A book that really turns the accepted truths of American history upside down is Howard Zinn’s A People’s History of the United States, which is hosted online here.  I looked at Zinn’s writing on the Boston Massacre after visiting the site on the Freedom Trail.  Visit those links as well as a third view on the British Library’s website, and you’ll see that while all three say a Colonist mob confronted British soldiers, each story has a slightly different spin.

 

Shining a light on civil rights

This week the New York Times reported that American students don’t learn much about the Civil Rights Movement. That was on my mind as a co-worker shared his memories of learning first hand about segregation while stationed at an Air Force base in Mississippi in the1950′s. Then I heard Rev. Dwight Haynes, a retired minister who marched with Dr. Martin Luther King, Jr. to Montgomery, speak at the Love Your Neighbor rally in response to the recent hate crime in Concord. When he invoked King’s speech, the grayer members of the crowd responded in unison.

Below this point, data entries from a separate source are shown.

(* ===== verification/GatewayTransport.v ===== *)
(** * The gateway's transport (gateway/.../cluster/ClusterClient.java)

    The Java side of the wire: its copy of the framing and its pool of sockets.  A
    stream is the bytes that arrive before it ends or times out, both of which the
    code sees as an [IOException].  An exception the code does not catch as an
    [IOException] is kept apart: [Integer.parseInt] throws one on a length that is
    not an [int].

    The theorems: gateway and node accept the same frames, and each reads what the
    other writes; and every socket the gateway has open is in the pool of one
    endpoint when a call returns, at most the configured number each, whatever
    failed on the way.  The uncaught exception is the exception to both. *)
From S2P Require Import Prelude Ring Framing Wire Coordinator Gateway GatewayClient Utf8.
From Stdlib Require Import Ascii String ZArith Lia.
From stdpp Require Import base gmap sets list strings numbers.

(** ** Framing *)

Module JavaFraming.
Import framing.

Definition MAX_FRAME : Z := 16 * 1024 * 1024.

Definition sendFramed (payload : string) : string :=
  int_string (Z.of_nat (String.length payload)) +:+ String newline EmptyString +:+ payload.

Fixpoint read_header (in_ len : string) : Java (string * string) :=
  match in_ with
  | EmptyString => IOException
  | String c in_ =>
      if Ascii.eqb c newline then Returns (len, in_)
      else if negb (is_digit c) then IOException
      else
        let len := len +:+ String c EmptyString in
        if bool_decide (20 < String.length len) then IOException else read_header in_ len
  end.

(** The payload and what is left of the stream. *)
Definition recvFramed (in_ : string) : Java (string * string) :=
  match read_header in_ EmptyString with
  | IOException => IOException
  | RuntimeException => RuntimeException
  | Returns (len, in_) =>
      if str_empty len then IOException
      else
        match parseInt len with
        | None => RuntimeException
        | Some n =>
            if (n <? 0)%Z || (MAX_FRAME <? n)%Z then IOException
            else
              let body := str_take (Z.to_nat n) in_ in
              if negb (Nat.eqb (String.length body) (Z.to_nat n)) then IOException
              else Returns (Utf8.decode body, str_drop (Z.to_nat n) in_)
        end
  end.

(** A frame as both ends define it. *)
Definition is_frame (stream payload rest : string) : Prop :=
  ∃ digits, stream = digits +:+ String newline (payload +:+ rest) ∧
    str_all is_digit digits = true ∧ 1 ≤ String.length digits ≤ 20 ∧
    dec_value digits 0 = Z.of_nat (String.length payload) ∧ small payload.

Lemma read_header_ok d rest len :
  str_all is_digit d = true → String.length len + String.length d ≤ 20 →
  read_header (d +:+ String newline rest) len = Returns (len +:+ d, rest).
Proof.
  revert len. induction d as [|c d IH]; intros len Hd Hl.
  { cbn. by rewrite str_app_nil_r. }
  cbn [str_all] in Hd. apply andb_true_iff in Hd as [Hc Hd]. cbn [String.length] in Hl.
  rewrite str_app_cons. cbn [read_header]. destruct (Ascii.eqb_spec c newline) as [->|_]; [discriminate Hc|].
  rewrite Hc. cbn [negb]. rewrite bool_decide_eq_false_2 by (rewrite str_length_app; cbn; lia).
  rewrite IH by (done || rewrite str_length_app; cbn; lia). by rewrite str_app_assoc.
Qed.

Lemma read_header_sound in_ len h rest :
  read_header in_ len = Returns (h, rest) → String.length len ≤ 20 →
  ∃ d, h = len +:+ d ∧ str_all is_digit d = true ∧ in_ = d +:+ String newline rest ∧ String.length h ≤ 20.
Proof.
  revert len. induction in_ as [|c in_ IH]; intros len; cbn; [done|].
  destruct (Ascii.eqb_spec c newline) as [->|].
  { intros [= <- <-] Hl. exists EmptyString. by rewrite str_app_nil_r. }
  destruct (is_digit c) eqn:Hc; [|done]. cbn [negb]. case_bool_decide as Hlen; [done|]. intros Hr _.
  destruct (IH _ Hr) as (d & -> & Hd & -> & Hl); [lia|].
  exists (String c d). split_and!; [by rewrite str_app_assoc|cbn; by rewrite Hc|done|done].
Qed.

Lemma parseInt_digits d : str_all is_digit d = true → d ≠ EmptyString →
  parseInt d = if bool_decide (is_int (dec_value d 0)) then Some (dec_value d 0) else None.
Proof.
  intros Hd Hne. unfold parseInt. destruct d as [|c d]; [done|].
  assert (is_digit c = true) as Hc by (cbn in Hd; by apply andb_true_iff in Hd as [? _]).
  assert (match String c d with String "-" t => (true, t) | String "+" t => (false, t) | _ => (false, String c d) end
           = (false, String c d)) as ->.
  { by destruct c as [[] [] [] [] [] [] [] []]. }
  rewrite Hd. done.
Qed.

Lemma java_accepts s q rest : recvFramed s = Returns (q, rest) ↔ ∃ p, q = Utf8.decode p ∧ is_frame s p rest.
Proof.
  unfold recvFramed, is_frame. split.
  - destruct (read_header s EmptyString) as [[h in_]| |] eqn:E; [|done..].
    apply read_header_sound in E as (d & Hh & Hd & -> & Hl); [|cbn; lia]. rewrite str_app_empty_l in Hh. subst h.
    destruct (str_empty d) eqn:Ed; [done|]. assert (d ≠ EmptyString) as Hne by (by intros ->).
    rewrite parseInt_digits by done. case_bool_decide; [|done].
    pose proof (dec_value_nonneg d 0 Hd ltac:(lia)) as H0.
    destruct (Z.ltb_spec (dec_value d 0) 0); [lia|]. destruct (Z.ltb_spec MAX_FRAME (dec_value d 0)) as [|Hmax]; [done|]. cbn [orb].
    destruct (Nat.eqb_spec (String.length (str_take (Z.to_nat (dec_value d 0)) in_)) (Z.to_nat (dec_value d 0))) as [Hlen|]; [|done].
    cbn [negb]. intros [= <- <-]. eexists. split; [reflexivity|]. exists d. rewrite str_take_drop. split_and!; [done..| |done|lia|].
    + destruct d; [done|cbn; lia].
    + unfold small. rewrite Hlen, Z2Nat.id by lia. exact Hmax.
  - intros (p & -> & d & -> & Hd & Hl & Hv & Hs). rewrite read_header_ok by (done || cbn; lia). rewrite str_app_empty_l.
    assert (d ≠ EmptyString) as Hne by (intros ->; cbn in Hl; lia). rewrite str_empty_false by done.
    unfold small, kMaxFrame in Hs.
    rewrite parseInt_digits, Hv, bool_decide_eq_true_2 by (done || unfold is_int; lia).
    destruct (Z.ltb_spec (Z.of_nat (String.length p)) 0); [lia|].
    destruct (Z.ltb_spec MAX_FRAME (Z.of_nat (String.length p))); [unfold MAX_FRAME in *; lia|]. cbn [orb].
    rewrite Nat2Z.id, str_take_app, str_drop_app, Nat.eqb_refl. done.
Qed.
(* ===== verification/GatewayService.v ===== *)
(** * The gateway's services (gateway/.../service, controller, exception, security,
      cluster/RingPoller.java)

    From an HTTP request to the cluster and back: the authentication filter and the
    route rules, the controllers with their key check, the key-value use cases with
    their quorum defaults and the audit log, the mapping of exceptions to statuses,
    and the poller that keeps the client-side ring and the node registry current.

    Spring, the JWT library and Postgres are not part of the sources.  A request is
    given as the handler it is routed to, with its method and path; what Spring, its
    actuator and the API docs serve themselves is a class; the token library is a class
    with the two facts its documentation states; the repositories are a map, a log and
    the rows of the configuration table, and a class says which rows the database takes.
    Java strings are their UTF-8 bytes, and bytes become strings through [Utf8.decode].

    The theorems: outside the public routes, without a token the library accepts nothing
    happens and the answer is 401; the status and body of a read and of a write are those the node's
    outcome calls for; a delete is audited exactly when it is answered with success,
    and lost to the log when the database refuses its record; and after a
    poll the gateway places keys as the polled node does, and keeps its ring when a
    poll fails. *)
From S2P Require Import Prelude Util Base64 Clock Value Storage Ring Placement Wire Coordinator Node Utf8 Gateway GatewayClient.
From Stdlib Require Import Ascii String ZArith Lia.
From stdpp Require Import base gmap list strings numbers.
Import VersionedValue ClusterClient.

(** ** Exceptions and responses *)

Inductive Exn :=
| KeyNotFoundException (key : string)
| SiblingsConflictException (siblings : list ValueVersion)
| QuorumNotMetException
| ClusterUnavailableException
| ClusterProtocolException (reason : string)
| BadCredentialsException
| MethodArgumentNotValidException (detail : string)
| IllegalArgumentException (message : string)
| OtherException.

(** A row of the node registry, filed under its id. *)
Record NodeEntity := mkEntity { e_host : string; e_port : Z; e_added_at : Z; e_last_seen : Z }.

Inductive Body :=
| WriteResponse (clock : string)
| KvValueResponse (v : ValueVersion)
| SiblingsResponse (vs : list ValueVersion)
| TokenResponse (token : string) (expiresInSeconds : Z)
| NodesResponse (nodes : list (string * NodeEntity))
| RingResponse (nodes : list RingNode)
| ApiError (error message : string)
| SentError (message : string)      (* left to the servlet container *)
| Page (content : string).          (* of Spring, its actuator or the API docs *)

(** [GlobalExceptionHandler]; what it does not list ends in the container's 500. *)
Definition handle_exception (e : Exn) : Z * Body :=
  match e with
  | KeyNotFoundException key => (404%Z, ApiError "not_found" ("key not found: " +:+ key))
  | SiblingsConflictException vs => (409%Z, SiblingsResponse vs)
  | QuorumNotMetException => (503%Z, ApiError "quorum_not_met" "cluster could not meet the requested quorum")
  | ClusterUnavailableException => (503%Z, ApiError "cluster_unavailable" "no cluster node could be reached")
  | ClusterProtocolException reason => (502%Z, ApiError "cluster_error" ("cluster error: " +:+ reason))
  | BadCredentialsException => (401%Z, ApiError "invalid_credentials" "invalid username or password")
  | MethodArgumentNotValidException detail => (400%Z, ApiError "bad_request" detail)
  | IllegalArgumentException message => (400%Z, ApiError "bad_request" message)
  | OtherException => (500%Z, SentError "")
  end.

Definition respond {A} (body : A → Body) (r : Exn + A) : Z * Body :=
  match r with inl e => handle_exception e | inr a => (200%Z, body a) end.

(** ** State *)

Record AuditLogEntity := mkAudit {
  a_actor : string; a_action : string; a_key : string; a_before : option string; a_at : Z;
}.

Record Gw (Net : Type) := mkGw {
  gw_net : Net;
  gw_ring : RingRouter.RingRouter;
  gw_nodes : gmap string NodeEntity;
  gw_audit : list AuditLogEntity;
}.
#[global] Arguments mkGw {Net} _ _ _ _.
#[global] Arguments gw_net {Net} _.
#[global] Arguments gw_ring {Net} _.
#[global] Arguments gw_nodes {Net} _.
#[global] Arguments gw_audit {Net} _.

(** The database: whether a table takes a row.  A column has a length, and a text
    no zero byte; what is refused is an exception of the repository's [save]. *)
Class Repositories := {
  saves_audit : AuditLogEntity → bool;
  saves_node : RingNode → bool;
}.

(** What Spring serves at a method and path that no controller here handles: the
    actuator's endpoints, the API docs, 404. *)
Class Framework := framework_page : string → string → Z * string.

(** ** Requests *)

(** A request as Spring routes it, the absent parts being [None]. *)
Inductive Request :=
| KvPut (key : string) (value clock : option string) (n w r : option Z)
| KvGet (key : string) (n r : option Z)
| KvDelete (key : string) (clock : option string) (n w : option Z)
| Token (username password : option string)
| ClusterNodes
| ClusterRing
| Elsewhere (method path : string).

(** The method and path of a request. *)
Definition route (req : Request) : string * string :=
  match req with
  | KvPut key _ _ _ _ _ => ("PUT", "/v1/kv/" +:+ key)
  | KvGet key _ _ => ("GET", "/v1/kv/" +:+ key)
  | KvDelete key _ _ _ => ("DELETE", "/v1/kv/" +:+ key)
  | Token _ _ => ("POST", "/v1/auth/token")
  | ClusterNodes => ("GET", "/v1/cluster/nodes")
  | ClusterRing => ("GET", "/v1/cluster/ring")
  | Elsewhere method path => (method, path)
  end.
Definition np_sort (a : ndarray) : ndarray := fold_right sort_insert [] a.

(** [np.median]: mean of the middle element(s) of the sorted array, NaN when
    the array holds a NaN or is empty. *)
Definition np_median (a : ndarray) : float :=
  let part := np_sort a in
  let sz := length part in
  let index := Nat.div sz 2 in
  let middle :=
    if Nat.odd sz then firstn 1 (skipn index part)
    else firstn 2 (skipn (index - 1)%nat part) in
  let rout := np_mean middle in
  if is_nan (last part 0) then nan else rout.

(** [np.diagonal] of a two-dimensional array given by its rows: the entries
    [m[i][i]] for [i] below both the row and the column count. *)
Definition np_diagonal (m : list ndarray) : ndarray :=
  let n := Nat.min (length m) (length (hd [] m)) in
  map (fun i => nth i (nth i m []) 0) (seq 0 n).

(** [np.linalg.norm] of a vector: square root of its dot product with itself. *)
Definition np_linalg_norm (a : ndarray) : float :=
  np_sqrt (np_sum (map (fun v => v * v) a)).

(** [np.linspace(start, stop, num)] with the end point included. *)
Definition np_linspace (start stop : float) (num : nat) : ndarray :=
  let div := (num - 1)%nat in
  let delta := stop - start in
  let y := map float_of_nat (seq 0 num) in
  let y :=
    if Nat.ltb 0 div then
      let step := delta / float_of_nat div in
      if step =? 0 then map (fun v => (v / float_of_nat div) * delta) y
      else map (fun v => v * step) y
    else map (fun v => v * delta) y in
  let y := map (fun v => v + start) y in
  if Nat.ltb 1 num then removelast y ++ [stop] else y.

(** Rows of a boolean matrix in lexicographic order, [False] before [True]. *)
Fixpoint row_compare (a b : mask) : comparison :=
  match a, b with
  | [], [] => Eq
  | [], _ :: _ => Lt
  | _ :: _, [] => Gt
  | x :: a', y :: b' =>
      match x, y with
      | false, true => Lt
      | true, false => Gt
      | _, _ => row_compare a' b'
      end
  end.

Fixpoint insert_row (r : mask) (l : list mask) : list mask :=
  match l with
  | [] => [r]
  | s :: rest =>
      match row_compare r s with
      | Lt => r :: l
      | Eq => l
      | Gt => s :: insert_row r rest
      end
  end.

(** [np.unique(rows, axis=0)]: the distinct rows, sorted. *)
Definition np_unique (rows : list mask) : list mask := fold_right insert_row [] rows.

(** Strictly increasing lists of rows. *)
Definition row_lt (a b : mask) : Prop := row_compare a b = Lt.

Inductive ascending : list mask -> Prop :=
| ascending_nil : ascending []
| ascending_cons r l : Forall (row_lt r) l -> ascending l -> ascending (r :: l).

(** [a, b = l]. *)
Definition unpack2 {A : Type} (l : list A) : result (A * A) :=
  match l with
  | [a; b] => Ok (a, b)
  | _ => Raise ValueError_unpack
  end.

(** [l[i:j]]. *)
Definition slice {A : Type} (i j : nat) (l : list A) : list A :=
  firstn (j - i)%nat (skipn i l).

(** ** The pipeline *)

(** Line 43: both arrays indexed by the mask of samples where neither
    coordinate is NaN.  The mask is computed once per indexed array, as the
    list comprehension does. *)
Definition remove_nan (time signal : ndarray) : result (ndarray * ndarray) :=
  (time' <- (m <- np_logical_and (invert (np_isnan time)) (invert (np_isnan signal)) ;;
             getitem time m) ;;
   signal' <- (m <- np_logical_and (invert (np_isnan time)) (invert (np_isnan signal)) ;;
               getitem signal m) ;;
   Ok (time', signal'))%py.

(** The membership mask [time > t0 - n*w  and  time < t0 + n*w] of lines 48
    and 67. *)
Definition window_mask (time : ndarray) (arrival_time signal_width n_sigma : float) : result mask :=
  np_logical_and (np_greater time (arrival_time - n_sigma * signal_width))
                 (np_less time (arrival_time + n_sigma * signal_width)).

(** Line 48. *)
Definition region_of_interest_indeces (time : ndarray) (arrival_time signal_width : float) : result mask :=
  window_mask time arrival_time signal_width 3.5.

(** Line 52: [(background, background_SE)]. *)
Definition background_estimate (signal_background : ndarray) : float * float :=
  (np_mean signal_background,
   np_std signal_background / np_sqrt (float_of_nat (np_size signal_background))).

(** Line 67. *)
Definition roi_list (time : ndarray) (arrival_time signal_width : float) : result (list mask) :=
  (rows <- mapM (window_mask time arrival_time signal_width) (np_linspace 3.2 4.5 100) ;;
   Ok (np_unique rows))%py.

(** Line 71. *)
Definition roi_left (time : ndarray) (arrival_time signal_width : float) : result mask :=
  np_logical_and (np_less time (arrival_time - 3.5 * signal_width))
                 (np_greater time (arrival_time - 3 * 3.5 * signal_width)).

Definition model_function : Type := ndarray -> float -> float -> float -> float -> ndarray.

(** What the plotting block of lines 79-89 reads. *)
Record plot_data : Type := {
  plot_time : ndarray;
  plot_time_background : ndarray;
  plot_signal_background : ndarray;
  plot_time_of_interest : ndarray;
  plot_signal_of_interest : ndarray;
  plot_background : float;
  plot_fit_params : ndarray;
  plot_area : float;
  plot_area_SE : float
}.

Section Pipeline.

(** [np.exp] on a scalar. *)
Variable np_exp : float -> float.
(** [scipy.optimize.curve_fit(f, xdata, ydata, p0=..., bounds=...)],
    returning the fitted parameters and the covariance matrix. *)
Variable curve_fit :
  model_function -> ndarray -> ndarray -> ndarray -> ndarray * ndarray ->
  result (ndarray * list ndarray).
(** [scipy.integrate.simps(y, x)]. *)
Variable simps : ndarray -> ndarray -> result float.
(** The pyplot calls of lines 80-89. *)
Variable plt : plot_data -> result unit.

(** Lines 22-23. *)
Definition _gaussian_function (x : ndarray) (amplitude sigma location background : float) : ndarray :=
  map (fun xi =>
         amplitude * np_exp ((- np_square (xi - location)) / (2 * np_square sigma))
         + background) x.

(** Lines 15-38. *)
Definition _gaussian_fit (time signal : ndarray)
           (arrival_time_guess signal_width_guess background_guess : option float)
  : result (ndarray * ndarray) :=
  (arrival_time_guess <-
     match arrival_time_guess with
     | None => Ok (np_median time)
     | Some g => Ok g
     end ;;
   signal_width_guess <-
     match signal_width_guess with
     | None => hi <- np_max time ;; lo <- np_min time ;; Ok ((hi - lo) / 10)
     | Some g => Ok g
     end ;;
   background_guess <-
     match background_guess with
     | None => np_min signal
     | Some g => Ok g
     end ;;
   amplitude_guess <- (hi <- np_max signal ;; lo <- np_min signal ;; Ok (hi - lo)) ;;
   lower <- (lo <- np_min time ;;
             Ok [0; np_mean (np_diff time); lo; - infinity]) ;;
   upper <- (shi <- np_max signal ;; slo <- np_min signal ;;
             thi <- np_max time ;; tlo <- np_min time ;;
             thi' <- np_max time ;;
             Ok [10 * (shi - slo); thi - tlo; thi'; infinity]) ;;
   ' (fit_params, cov_matrix) <-
     curve_fit _gaussian_function time signal
               [amplitude_guess; signal_width_guess; arrival_time_guess; background_guess]
               (lower, upper) ;;
   Ok (fit_params, np_diagonal cov_matrix))%py.

(** Line 68. *)
Definition areas_vary_nsigma (time signal : ndarray) (background : float)
           (rois : list mask) : result ndarray :=
  mapM (fun roi =>
          (y <- getitem signal roi ;;
           x <- getitem time roi ;;
           simps (np_subtract y background) x)%py) rois.

(** Lines 67-69. *)
Definition area_SE_n_sigma (time signal : ndarray)
           (arrival_time signal_width background : float) : result float :=
  (rois <- roi_list time arrival_time signal_width ;;
   areas <- areas_vary_nsigma time signal background rois ;;
   Ok (np_std areas))%py.

(** Lines 71-73. *)
Definition area_SE_noiseROI (time signal : ndarray)
           (arrival_time signal_width : float) (signal_of_interest : ndarray)
  : result float :=
  (left <- roi_left time arrival_time signal_width ;;
   noise <- getitem signal left ;;
   let est_SE_ROI := np_std noise in
   Ok (est_SE_ROI / np_sqrt (float_of_nat (np_size signal_of_interest))))%py.

(** Lines 1-93. *)
Definition integrate_detector_signal (time signal : ndarray) (plot : bool)
           (arrival_time_guess signal_width_guess background_guess : option float)
  : result (float * float) :=
  (' (time, signal) <- remove_nan time signal ;;
   ' (fit_params, fit_params_SE) <-
     _gaussian_fit time signal arrival_time_guess signal_width_guess background_guess ;;
   ' (signal_width, arrival_time) <- unpack2 (slice 1 3 fit_params) ;;
   roi <- region_of_interest_indeces time arrival_time signal_width ;;
   time_of_interest <- getitem time roi ;;
   signal_of_interest <- getitem signal roi ;;
   time_background <- getitem time (invert roi) ;;
   signal_background <- getitem signal (invert roi) ;;
   let '(background, background_SE) := background_estimate signal_background in
   area <- simps (np_subtract signal_of_interest background) time_of_interest ;;
   area_SE_background <-
     simps (np_full (np_size time_of_interest) background_SE) time_of_interest ;;
   area_SE_n_sigma <- area_SE_n_sigma time signal arrival_time signal_width background ;;
   area_SE_noiseROI <-
     area_SE_noiseROI time signal arrival_time signal_width signal_of_interest ;;
   let area_SE := np_linalg_norm [area_SE_background; area_SE_n_sigma; area_SE_noiseROI] in
   _ <- (if plot
         then plt {| plot_time := time;
                     plot_time_background := time_background;
                     plot_signal_background := signal_background;
                     plot_time_of_interest := time_of_interest;
                     plot_signal_of_interest := signal_of_interest;
                     plot_background := background;
                     plot_fit_params := fit_params;
                     plot_area := area;
                     plot_area_SE := area_SE |}
         else Ok tt) ;;
   Ok (area, area_SE))%py.

End Pipeline.

(** ** One run of the pipeline, as a record of its intermediate values *)

Record run : Type := {
  run_time : ndarray;               (* cleaned, line 43 *)
  run_signal : ndarray;
  run_fit_params : ndarray;         (* line 45 *)
  run_fit_params_SE : ndarray;
  run_signal_width : float;         (* line 46 *)
  run_arrival_time : float;
  run_roi : mask;                   (* line 48 *)
  run_time_of_interest : ndarray;   (* line 49 *)
  run_signal_of_interest : ndarray;
  run_time_background : ndarray;    (* line 50 *)
  run_signal_background : ndarray;
  run_area : float;                 (* line 54 *)
  run_area_SE_background : float;   (* line 65 *)
  run_area_SE_n_sigma : float;      (* line 69 *)
  run_area_SE_noiseROI : float;     (* line 73 *)
}.

Definition run_background (r : run) : float :=
  fst (background_estimate (run_signal_background r)).
Definition run_background_SE (r : run) : float :=
  snd (background_estimate (run_signal_background r)).
(** Line 75. *)
Definition run_area_SE (r : run) : float :=
  np_linalg_norm [run_area_SE_background r; run_area_SE_n_sigma r; run_area_SE_noiseROI r].

Section Runs.

Variable np_exp : float -> float.
Variable curve_fit :
  model_function -> ndarray -> ndarray -> ndarray -> ndarray * ndarray ->
  result (ndarray * list ndarray).
Variable simps : ndarray -> ndarray -> result float.

(** [r] records a run of lines 43-75 on the given inputs in which every
    statement returned. *)
Definition run_of (time signal : ndarray)
           (arrival_time_guess signal_width_guess background_guess : option float)
           (r : run) : Prop :=
  remove_nan time signal = Ok (run_time r, run_signal r) /\
  _gaussian_fit np_exp curve_fit (run_time r) (run_signal r)
    arrival_time_guess signal_width_guess background_guess
  = Ok (run_fit_params r, run_fit_params_SE r) /\
  unpack2 (slice 1 3 (run_fit_params r)) = Ok (run_signal_width r, run_arrival_time r) /\
  region_of_interest_indeces (run_time r) (run_arrival_time r) (run_signal_width r)
  = Ok (run_roi r) /\
  getitem (run_time r) (run_roi r) = Ok (run_time_of_interest r) /\
  getitem (run_signal r) (run_roi r) = Ok (run_signal_of_interest r) /\
  getitem (run_time r) (invert (run_roi r)) = Ok (run_time_background r) /\
  getitem (run_signal r) (invert (run_roi r)) = Ok (run_signal_background r) /\
  simps (np_subtract (run_signal_of_interest r) (run_background r)) (run_time_of_interest r)
  = Ok (run_area r) /\
  simps (np_full (np_size (run_time_of_interest r)) (run_background_SE r))
        (run_time_of_interest r)
  = Ok (run_area_SE_background r) /\
  area_SE_n_sigma simps (run_time r) (run_signal r) (run_arrival_time r)
    (run_signal_width r) (run_background r)
  = Ok (run_area_SE_n_sigma r) /\
  area_SE_noiseROI (run_time r) (run_signal r) (run_arrival_time r)
    (run_signal_width r) (run_signal_of_interest r)
  = Ok (run_area_SE_noiseROI r).
(** An answer other than 0 comes with a chain of links to a page of the
    target's name. *)
Lemma dfs_sound (fuel : nat) :
  forall g fromPage toPage r g',
    dfs fuel g fromPage toPage = Some (r, g') -> r <> 0 ->
    exists k pk tp, linked g fromPage k /\ g !! k = Some pk /\
      g !! toPage = Some tp /\ name pk = name tp.
Proof.
  induction fuel as [|fuel IH]; intros g fromPage toPage r g'; [done|].
  rewrite dfs_step.
  destruct (g !! fromPage) as [fp|] eqn:Hfp; [|done].
  destruct (g !! toPage) as [tp|] eqn:Htp; [|done].
  destruct (strcmp (name fp) (name tp) =? 0) eqn:En.
  { intros _ _. apply strcmp_eqb in En. exists fromPage, fp, tp.
    split; [by eapply linked_here|]. done. }
  destruct (visited fp =? 1); [by intros [= <- <-] Hr|].
  intros Hd Hr.
  destruct (dfsLinks_hit _ (fun g1 e r1 g1' => dfs_sameShape fuel g1 e toPage r1 g1')
              _ _ _ _ Hd Hr) as (e & g2 & r2 & He & Hs & Hrec & Hr2).
  destruct (IH _ _ _ _ _ Hrec Hr2) as (k & pk & tp2 & Hlink & Hk & Ht2 & Hname).
  assert (Hs2 : sameShape g2 g).
  { apply sameShape_sym. eapply sameShape_trans; [apply sameShape_mark|exact Hs]. }
  destruct (sameShape_lookup _ _ _ _ Hs2 Hk) as (pk0 & Hk0 & Hnk & _).
  destruct (sameShape_lookup _ _ _ _ Hs2 Ht2) as (tp0 & Ht0 & Hnt & _).
  exists k, pk0, tp. split.
  - eapply linked_step; [exact Hfp|exact He|]. by eapply linked_shape.
  - split; [done|]. split; [done|]. rewrite Htp in Ht0. injection Ht0 as <-. congruence.
Qed.

Lemma marked_kept (g g' : graph) (i : nat) :
  marksKept g g' -> marked g i -> marked g' i.
Proof. intros Hk (p & Hi & Hv). by apply (Hk i p). Qed.

Lemma settled_refl (tn : string) (g : graph) : settled tn g g.
Proof.
  split; [apply sameShape_refl|]. split; [apply marksKept_refl|]. by left.
Qed.

Lemma closedAt_kept (tn : string) (g g' : graph) (v : nat) :
  sameShape g g' -> marksKept g g' -> closedAt tn g v -> closedAt tn g' v.
Proof.
  intros Hs Hk (p & Hv & Hn & Hclosed).
  destruct (sameShape_lookup _ _ _ _ Hs Hv) as (p' & Hv' & Hn' & He').
  exists p'. split; [done|]. split; [congruence|].
  intros e He. rewrite He' in He. eapply marked_kept; [exact Hk|by apply Hclosed].
Qed.

Lemma settled_trans (tn : string) (g1 g2 g3 : graph) :
  settled tn g1 g2 -> settled tn g2 g3 -> settled tn g1 g3.
Proof.
  intros (Hs12 & Hk12 & Hc12) (Hs23 & Hk23 & Hc23).
  split; [by eapply sameShape_trans|]. split; [by eapply marksKept_trans|].
  intros v Hv. destruct (Hc23 v Hv) as [Hv2|Hclosed]; [|by right].
  destruct (Hc12 v Hv2) as [Hv1|Hclosed]; [by left|].
  right. by eapply closedAt_kept.
Qed.

(** When the loop answers 0, each of its calls has answered 0. *)
Lemma dfsLinks_zero (tn : string) (rec : graph -> nat -> option (Z * graph))
    (g0 : graph) :
  (forall g e g', sameShape g0 g -> rec g e = Some (0, g') ->
     settled tn g g' /\ marked g' e) ->
  forall links g g',
    sameShape g0 g -> dfsLinks rec links g = Some (0, g') ->
    settled tn g g' /\ forall e, e ∈ links -> marked g' e.
Proof.
  intros Hrec links. induction links as [|e links IH]; intros g g' Hs0; simpl.
  - intros [= <-]. split; [apply settled_refl|]. intros e He. inversion He.
  - destruct (rec g e) as [[r1 g1]|] eqn:E; [|done].
    destruct (r1 =? 0) eqn:Er; [|done].
    apply Z.eqb_eq in Er. subst r1. intros Hd.
    destruct (Hrec _ _ _ Hs0 E) as [Hs1 Hm1].
    assert (Hs01 : sameShape g0 g1) by (eapply sameShape_trans; [exact Hs0|apply Hs1]).
    destruct (IH _ _ Hs01 Hd) as [Hs2 Hm2].
    split; [by eapply settled_trans|].
    intros e' He'. apply elem_of_cons in He'. destruct He' as [->|He']; [|by apply Hm2].
    eapply marked_kept; [apply Hs2|exact Hm1].
Qed.

Lemma marked_mark (g : graph) (i : nat) (p : page) :
  g !! i = Some p -> marked (alter markVisited i g) i.
Proof.
  intros Hi. exists (markVisited p). by rewrite list_lookup_alter_eq, Hi.
Qed.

Listening to these lessons from the struggle to realize the American ideal of equality made me wonder what resources I could share with young people who may not know that the response to Dr. King’s “How long?” is “Not long.”  When my own teen said she hated hearing about people being hurt and mistreated, I empathized, but told her that examining history is a first step towards not repeating it.

From the reference desk I’ve observed that busy students don’t read much beyond assigned texts, so I’ll stick to online resources. Ed Tech Teacher’s Best of History Websites includes a rich selection of Civil Rights Movement sites. C-SPAN features videos on a variety of civil rights related topics, from Mt. Vernon’s slave quarters to gay rights.  CivilRightsTeaching.org recommends websites.  Visit the Infoplease Civil Rights Timeline for a historical overview and links to people and events from 1948 to 2009.

My favorite resource?  The Library of Congress (which is really everyone’s library), whose Virtual Services Digital Reference Section has compiled an excellent Civil Rights Resource Guide, filled with primary source materials such as oral histories, letters, and photos, as well as links to other sources and a bibliography.

If a young adult in your life has time to watchYou Tube videos and sports highlights, he or she can visit a couple these sites, too. Share a link and see what happens.

Evil printers?

According to OED, evil (adj.) is defined as ” The antithesis of good (adj., adv., and n.) in all its principal senses” and good, when used in reference to things, means “Having in adequate degree those properties which a thing of the kind ought to have.”

So far The Nocturnal Librarian has answered zero actual reference questions in the new semester, and at least a couple dozen questions regarding printers that don’t seem to have “in adequate degree” the properties of a fuctioning printer. Hence, I am prepared to declare printers evil, at least in that sense of the word.  Along with Blackboard links that won’t open, PDF’s that freeze, and online tutorials that won’t run.

This is my second late shift at the reference desk.  I am enjoying the nocturnal life, so far.  The difference in traffic between my commute here at 7:45 pm and home again at midnight is discernable: no one veers into my lane while texting after midnight, at least not so far. And NHPR broadcasts The World Today from the BBC World Service at midnight, so I can hear what my son might sound like when he comes home from his gap year in England. 

It’s also interesting to see how many lights are on in my neighborhood at 12:40 am when I pull in (more than you’d think). And it feels a little decadent to read in the late afternoon, when I used to be working, but I think I could get used to that. I don’t fall asleep in my book at that hour, which I always did at bedtime.

I do hope students will begin to ask reference questions soon, because technical troubleshooting isn’t nearly as gratifying. Maybe I should just consider it stamping out evil instead. In which case, my colleagues in the IT department should perhaps wear superhero capes.